If we examine the pot somewhat earlier, it will tell us how the pear is made. I find sometimes a perfectly round ball and a pear without any traces of the original pill; sometimes a ball only, with a nearly hemispherical remnant of the pill, a lump from which the materials subjected to modelling have been detached in one piece. The method of work can be deduced from these facts.
The pill which the Scarab fashions on the surface of the soil by taking armfuls from the heap encountered is but a temporary piece of work, which is given a round form with [[116]]the sole object of facilitating its transport. He gives his attention to it, no doubt, but is not unduly anxious about it; all that he wants is that the journey should be effected without any crumbling of his treasure or impediment in the rolling. The surface of the sphere, therefore, is not thoroughly treated; it is not compressed into a rind or made scrupulously even.

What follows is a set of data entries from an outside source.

(* ===== verification/LateFee.v ===== *)
(** * Late fees (src/domain/receivables/late-fee.ts)

    A policy is validated into canonical bigints, a fee is computed from the
    outstanding balance, and an accrual is idempotent per (receivable, period
    key).  [run_job] is the client the module is written for: a job that runs
    the accrual again and again and keeps the fee rows it was given. *)

From stdpp Require Import prelude strings list.
From Stdlib Require Import ZArith Lia.
From S2P Require Import Prelude JsNumber JsString JsDate Money Events.
Local Open Scope string_scope.
Local Open Scope list_scope.
Local Open Scope Z_scope.
Local Open Scope js_scope.

Inductive LateFeePolicyKind := flat | percent.
#[export] Instance LateFeePolicyKind_eq_dec : EqDecision LateFeePolicyKind.
Proof. solve_decision. Defined.

Record LateFeePolicy := MkLateFeePolicy {
  kind : string;
  flatMinor : option numeric;
  percentBps : option number;
  capMinor : option numeric;
  graceDays : number;
}.

Record ResolvedLateFeePolicy := MkResolvedLateFeePolicy {
  rs_kind : LateFeePolicyKind;
  rs_flatMinor : option Z;
  rs_percentBps : option Z;
  rs_capMinor : option Z;
  rs_graceDays : Z;
}.

(** [state] is an optional string: a caller may pass a narrow stand-in. *)
Record LateFeeReceivableLike := MkLateFeeReceivableLike {
  lf_id : Uuid;
  lf_currency : Currency;
  lf_dueDate : Date;
  lf_overdue : bool;
  lf_original : Money;
  lf_applied : Money;
  lf_state : option string;
}.

(** [posting] is the constant [{ debit: 'ar_control', credit: 'fee_income' }]. *)
Record LateFee := MkLateFee {
  fee_receivableId : Uuid;
  periodKey : string;
  fee_amount : Money;
  fee_currency : Currency;
  fee_policyKind : LateFeePolicyKind;
  fee_percentBps : option Z;
  fee_flatMinor : option Z;
  fee_capMinor : option Z;
  fee_balanceMinor : Z;
  fee_daysLate : Z;
  fee_graceDays : Z;
  accruedAt : Date;
}.

Record LateFeeAccruedPayload := MkLateFeeAccruedPayload {
  lp_receivableId : Uuid;
  lp_periodKey : string;
  lp_amountMinor : Z;
  lp_currency : Currency;
  lp_policyKind : LateFeePolicyKind;
  lp_percentBps : option Z;
  lp_flatMinor : option Z;
  lp_balanceMinor : Z;
  lp_daysLate : Z;
  lp_graceDays : Z;
}.
Notation LateFeeEvent := (DomainEvent LateFeeAccruedPayload).

Record LateFeeAccrualOptions := MkLateFeeAccrualOptions {
  opt_clock : Clock;
  opt_periodKey : string;
  previouslyAccruedPeriodKeys : list string;
  previouslyAccruedFees : list LateFee;
}.

Inductive AccrualOutcome := accrued | already_accrued.

Record LateFeeAccrual := MkLateFeeAccrual {
  outcome : AccrualOutcome;
  fee : LateFee;
  events : list LateFeeEvent;
}.

Definition nonNegativeMinor (value : numeric) (code : string) : result Z :=
  match safeMinor value with
  | None => Err (DomainError code)
  | Some z => if decide (z < 0) then Err (DomainError code) else Ok z
  end.

Definition nonNegativeInt (value : number) (code : string) : result Z :=
  nonNegativeMinor (Num value) code.

Definition validateLateFeePolicy (policy : LateFeePolicy) : result ResolvedLateFeePolicy :=
  refuse (kind policy <> "flat" /\ kind policy <> "percent") with "LATE_FEE_POLICY_KIND_INVALID" ;;
  refuse (is_Some (flatMinor policy) /\ is_Some (percentBps policy))
    with "LATE_FEE_POLICY_FLAT_AND_PERCENT" ;;
  '(k, flatMinor', percentBps') ←
    (if decide (kind policy = "flat") then
       match flatMinor policy with
       | None => Err (DomainError "LATE_FEE_POLICY_FLAT_REQUIRED")
       | Some v => z ← nonNegativeMinor v "LATE_FEE_POLICY_FLAT_INVALID"; Ok (flat, Some z, None)
       end
     else
       match percentBps policy with
       | None => Err (DomainError "LATE_FEE_POLICY_PERCENT_REQUIRED")
       | Some v => z ← nonNegativeInt v "LATE_FEE_POLICY_BPS_INVALID"; Ok (percent, None, Some z)
       end);
  capMinor' ← match capMinor policy with
              | Some v => z ← nonNegativeMinor v "LATE_FEE_POLICY_CAP_INVALID"; Ok (Some z)
              | None => Ok None
              end;
  graceDays' ← nonNegativeInt (graceDays policy) "LATE_FEE_POLICY_GRACE_INVALID";
  Ok (MkResolvedLateFeePolicy k flatMinor' percentBps' capMinor' graceDays').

Underground, when it is a question of getting the egg’s casket ready, the casket that is to be both larder and cradle, it becomes another matter. An incision is made all round the pill, dividing it into two almost equal portions, and one half is subjected to manipulation, while the other lies just against it, destined to receive the same treatment later. The hemisphere worked upon is rounded into a ball, which will be the belly of the prospective pear. This time, the modelling is performed with the nicest care: the future of the larva, which also is exposed to the dangers of overdry bread, is at stake. The surface of the ball is therefore patted at one spot after the other, conscientiously hardened by compression and levelled along a regular curve. The spherule thus obtained possesses geometrical precision, or very nearly so. Let us not forget that this difficult work is accomplished without rolling, as the clean condition of the surface shows.

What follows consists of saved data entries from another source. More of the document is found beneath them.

(** [plan.installments[installmentNo - 1]] with the guards on [installmentNo]:
    the number and the slot it denotes. *)
Definition installmentSlot (plan : PaymentPlan) (installmentNo : number)
  : result (Z * PlanInstallment) :=
  match safeInteger installmentNo with
  | None => Err (DomainError "PAYMENT_PLAN_INSTALLMENT_UNKNOWN")
  | Some k =>
      refuse (k < 1 \/ k > installmentCount plan) with "PAYMENT_PLAN_INSTALLMENT_UNKNOWN" ;;
      match installments plan !! Z.to_nat (k - 1) with
      | None => Err (DomainError "PAYMENT_PLAN_INSTALLMENT_UNKNOWN")
      | Some slot => Ok (k, slot)
      end
  end.

Arguments installmentSlot : simpl never.

Definition recordPlanPayment (plan : PaymentPlan) (installmentNo : number) (amt : numeric)
    (clock : Clock) : result (PaymentPlan * list PlanEvent) :=
  _ ← requireActive plan;
  _ ← requireScheduled plan;
  '(k, slot) ← installmentSlot plan installmentNo;
  money ← Money.ofMinor amt (plan_currency plan);
  refuse (isPositive money = false) with "PAYMENT_PLAN_PAYMENT_AMOUNT_INVALID" ;;
  refuse (paidMinor slot + amount money > amountMinor slot) with "PAYMENT_PLAN_INSTALLMENT_OVERPAID" ;;
  let now := clock 0%nat in
  let paid := paidMinor slot + amount money in
  let paidInstallment := MkPlanInstallment (no slot) (due slot) (amountMinor slot) paid
    (if decide (paid = amountMinor slot) then Some now else paidAt slot) in
  let installments' := (fun i => if decide (no i = k) then paidInstallment else i) <$> installments plan in
  let completed' := forallb isFullyPaid installments' in
  let next := plan <| installments := installments' |>
                   <| paymentLog := paymentLog plan ++ [MkPlanPaymentRecord k (amount money) now] |>
                   <| plan_state := if completed' then completed else plan_state plan |>
                   <| completedAt := if completed' then Some now else completedAt plan |> in
  amountMinor' ← minorToNumber money;
  paidMoney ← Money.ofMinor (Big paid) (plan_currency plan);
  paidMinor' ← minorToNumber paidMoney;
  let recorded := domainEvent "paymentplan.paymentRecorded" (plan_id plan)
    (PlanPaymentRecordedPayload (plan_id plan) (plan_customerId plan) k amountMinor' paidMinor'
       (plan_currency plan)) (clock_after 1 clock) in
  let done_ := domainEvent "paymentplan.completed" (plan_id plan)
    (PlanCompletedPayload (plan_id plan) (plan_customerId plan) (plan_currency plan)
       (toISOString now)) (clock_after 2 clock) in
  Ok (next, recorded :: (if completed' then [done_] else [])).

Definition unpaidInstallmentsOf (plan : PaymentPlan) : list PlanInstallment :=
  List.filter (fun i => negb (isFullyPaid i)) (installments plan).

Definition markPlanDefaulted (plan : PaymentPlan) (defaultAfterDays : number) (clock : Clock)
  : result (PaymentPlan * PlanEvent) :=
  _ ← requireActive plan;
  _ ← requireScheduled plan;
  match safeInteger defaultAfterDays with
  | None => Err (DomainError "PAYMENT_PLAN_DEFAULT_POLICY_INVALID")
  | Some days =>
      refuse (days < 0) with "PAYMENT_PLAN_DEFAULT_POLICY_INVALID" ;;
      let now := clock 0%nat in
      match List.find (fun i => days <=? daysLateOf i now) (unpaidInstallmentsOf plan) with
      | None => Err (DomainError "PAYMENT_PLAN_NOT_DEFAULTABLE")
      | Some trigger =>
          Ok (plan <| plan_state := defaulted |> <| defaultedAt := Some now |>,
              domainEvent "paymentplan.defaulted" (plan_id plan)
                (PlanDefaultedPayload (plan_id plan) (plan_customerId plan) (no trigger)
                   (daysLateOf trigger now) days) (clock_after 1 clock))
      end
  end.

Definition cancelPaymentPlan (plan : PaymentPlan) (reason : string) (clock : Clock)
  : result (PaymentPlan * PlanEvent) :=
  let reason := trim reason in
  refuse (reason = "") with "PAYMENT_PLAN_CANCEL_REASON_REQUIRED" ;;
  _ ← requireActive plan;
  Ok (plan <| plan_state := cancelled |> <| cancelledAt := Some (clock 0%nat) |>
           <| cancelReason := Some reason |>,
      domainEvent "paymentplan.cancelled" (plan_id plan)
        (PlanCancelledPayload (plan_id plan) (plan_customerId plan) reason) (clock_after 1 clock)).

(** ** Transitions and the invariant *)

Inductive plan_op :=
| OpSchedule (startDate : Date)
| OpPay (installmentNo : number) (amt : numeric) (clock : Clock)
| OpDefault (defaultAfterDays : number) (clock : Clock)
| OpCancel (reason : string) (clock : Clock).

Definition run_plan_op (p : PaymentPlan) (op : plan_op) : result PaymentPlan :=
  match op with
  | OpSchedule start => buildSchedule p start
  | OpPay k amt clock => q ← recordPlanPayment p k amt clock; Ok q.1
  | OpDefault days clock => q ← markPlanDefaulted p days clock; Ok q.1
  | OpCancel reason clock => q ← cancelPaymentPlan p reason clock; Ok q.1
  end.

Inductive plan_reachable : PaymentPlan -> Prop :=
| plan_created args clock p : createPaymentPlan args clock = Ok p -> plan_reachable p
| plan_stepped p op p' : plan_reachable p -> run_plan_op p op = Ok p' -> plan_reachable p'.

(** What the log says was paid on installment [k]. *)
Definition logged (log : list PlanPaymentRecord) (k : Z) : Z :=
  sumZ ((fun r => if decide (rec_installmentNo r = k) then rec_amountMinor r else 0) <$> log).

Definition installment_wf (log : list PlanPaymentRecord) (i : PlanInstallment) : Prop :=
  0 < amountMinor i /\ 0 <= paidMinor i <= amountMinor i /\
  (is_Some (paidAt i) <-> paidMinor i = amountMinor i) /\ paidMinor i = logged log (no i).

Definition scheduled (p : PaymentPlan) : Prop := installments p <> [].

Definition plan_wf (p : PaymentPlan) : Prop :=
  1 <= installmentCount p <= totalMinor p /\ receivableIds p <> [] /\ NoDup (receivableIds p) /\
  (scheduled p -> no <$> installments p = seqZ 1 (installmentCount p) /\
                  sumZ (amountMinor <$> installments p) = totalMinor p) /\
  Forall (installment_wf (paymentLog p)) (installments p) /\
  Forall (fun r => 0 < rec_amountMinor r /\ rec_installmentNo r ∈ (no <$> installments p)) (paymentLog p) /\
  (plan_state p = completed <-> scheduled p /\ forallb isFullyPaid (installments p) = true) /\
  (is_Some (completedAt p) <-> plan_state p = completed).

Lemma createPaymentPlan_wf args clock p : createPaymentPlan args clock = Ok p ->
  plan_wf p /\ plan_state p = active /\ installments p = [].
Proof.
  unfold createPaymentPlan. intros H. destruct (safeMinor _); [|done]. invert_ok.
  destruct (safeInteger _); [|done]. invert_ok. split; [|done].
  unfold plan_wf, scheduled. cbn. split_and!; try done; try lia; try by intros [].
  naive_solver.
Qed.

(** The schedule as [buildSchedule] computes it: the quotient for every
    installment, one unit more for the first [total mod count] of them. *)
Definition schedule_amount (total n : Z) (i : nat) : Z :=
  total / n + (if decide (Z.of_nat i < total mod n) then 1 else 0).

Definition schedule (p : PaymentPlan) (start : Date) : list PlanInstallment :=
  (fun i => MkPlanInstallment (Z.of_nat i + 1) (dueDateFor start (Z.of_nat i + 1))
     (schedule_amount (totalMinor p) (installmentCount p) i) 0 None)
  <$> seq 0 (Z.to_nat (installmentCount p)).

Lemma schedule_amount_sum total k n : 0 <= total mod n ->
  sumZ (schedule_amount total n <$> seq 0 k) =
  Z.of_nat k * (total / n) + Z.min (Z.of_nat k) (total mod n).
Proof.
  intros Hm. induction k as [|k IH].
  - change (0 = 0 * (total / n) + Z.min 0 (total mod n)). lia.
  - rewrite seq_S, sumZ_fmap_snoc, IH. unfold schedule_amount. cbn. case_decide; lia.
Qed.

Lemma schedule_amount_pos total n i : 1 <= n <= total -> 1 <= schedule_amount total n i.
Proof.
  intros H. unfold schedule_amount. assert (1 <= total / n) by (apply Z.div_le_lower_bound; lia).
  case_decide; lia.
Qed.

Lemma schedule_facts p start : 1 <= installmentCount p <= totalMinor p ->
  schedule p start <> [] /\ no <$> schedule p start = seqZ 1 (installmentCount p) /\
  sumZ (amountMinor <$> schedule p start) = totalMinor p /\
  Forall (fun i => 1 <= amountMinor i /\ paidMinor i = 0 /\ paidAt i = None) (schedule p start).
Proof.
  intros Hc. unfold schedule. split; [|split; [|split]].
  - destruct (Z.to_nat (installmentCount p)) eqn:E; [lia|]. done.
  - rewrite <- list_fmap_compose. unfold seqZ. apply list_fmap_ext. intros i x Hx. cbn. lia.
  - rewrite <- list_fmap_compose. pose proof (Z.mod_pos_bound (totalMinor p) (installmentCount p) ltac:(lia)).
    change (sumZ (schedule_amount (totalMinor p) (installmentCount p) <$> seq 0 (Z.to_nat (installmentCount p)))
            = totalMinor p).
    rewrite schedule_amount_sum, Z2Nat.id, Z.min_r by lia.
    pose proof (Z.div_mod (totalMinor p) (installmentCount p) ltac:(lia)). lia.
  - apply Forall_fmap, Forall_seq. intros j _. cbn. split; [|done]. by apply schedule_amount_pos.
Qed.

Lemma buildSchedule_plan p start : 1 <= installmentCount p <= totalMinor p ->
  plan_state p = active -> installments p = [] -> installmentCount p <= MAX_ARRAY_LENGTH ->
  buildSchedule p start = Ok (p <| installments := schedule p start |>).
Proof.
  intros Hc Ha Hi Hmax. unfold buildSchedule, MAX_ARRAY_LENGTH in *.
  rewrite decide_False by naive_solver. rewrite decide_False by naive_solver.
  rewrite ofMinor_Big by lia. cbn [mbind result_bind]. rewrite decide_False by lia.
  rewrite allocate_equal by (unfold money_wf; cbn; lia). cbn [mbind result_bind amount currency].
  rewrite Z2Nat.id by lia. by rewrite imap_seq.
Qed.

Lemma plan_unscheduled_log p : plan_wf p -> installments p = [] -> paymentLog p = [].
Proof.
  intros (_ & _ & _ & _ & _ & Hlog & _) Hi. destruct (paymentLog p) as [|x l]; [done|].
  apply Forall_cons in Hlog as [[_ Hx] _]. rewrite Hi in Hx. by apply not_elem_of_nil in Hx.
Qed.

Lemma buildSchedule_wf p start p' : plan_wf p -> buildSchedule p start = Ok p' -> plan_wf p'.
Proof.
  intros Hwf H. assert (plan_state p = active /\ installments p = [] /\ installmentCount p <= MAX_ARRAY_LENGTH)
    as (Ha & Hi & Hmax).
  { unfold buildSchedule in H. invert_ok. split_and!; [done|done|lia]. }
  pose proof Hwf as (Hc & Hr & Hnd & _ & _ & _ & Hst & Hcomp).
  rewrite buildSchedule_plan in H by done. invert_ok.
  pose proof (plan_unscheduled_log p Hwf Hi) as El.
  destruct (schedule_facts p start Hc) as (Hne & Hno & Hsum & Hall).
  unfold plan_wf, scheduled. cbn. rewrite El. split; [done|]. split_and!; try done.
  - eapply Forall_impl; [exact Hall|]. intros i (H1 & H2 & H3). unfold installment_wf.
    rewrite H2, H3. change (logged [] (no i)) with 0. split_and!; try lia. split; [by intros []|lia].
  - rewrite Ha. split; [done|]. intros [_ Hf]. exfalso.
    destruct (schedule p start) as [|i l]; [done|]. cbn in Hf. apply andb_true_iff in Hf as [Hf _].
    apply Forall_cons in Hall as [(? & ? & _) _]. unfold isFullyPaid in Hf. lia.
Qed.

The rest of the business may be guessed from the proceedings of the Sacred Beetle. The sphere is hollowed into a crater and becomes a sort of bulging, shallow pot. The lips are drawn out into a pocket which receives the egg. The pocket is closed, polished outside and joined neatly to the sphere. The pear is finished. The other half of the pill is now similarly treated.
The notable feature of this work is the elegant regularity of the forms obtained without any rolling. Chance enables [[117]]me to add another and a most striking proof to the many that I have given of this modelling done on the spot. Once and once only I managed to get from the Broad-necked Scarab two pears closely soldered together by their bellies and lying in opposite directions. The first one constructed can teach us nothing new, but the second tells us this: when, for a reason that is not apparent, for lack of room perhaps, the insect left this second pear touching the other and soldered it to its neighbour while working at it, obviously, with this appendage, any rolling or any moving became impracticable. Nevertheless, the pretty shape was secured to perfection.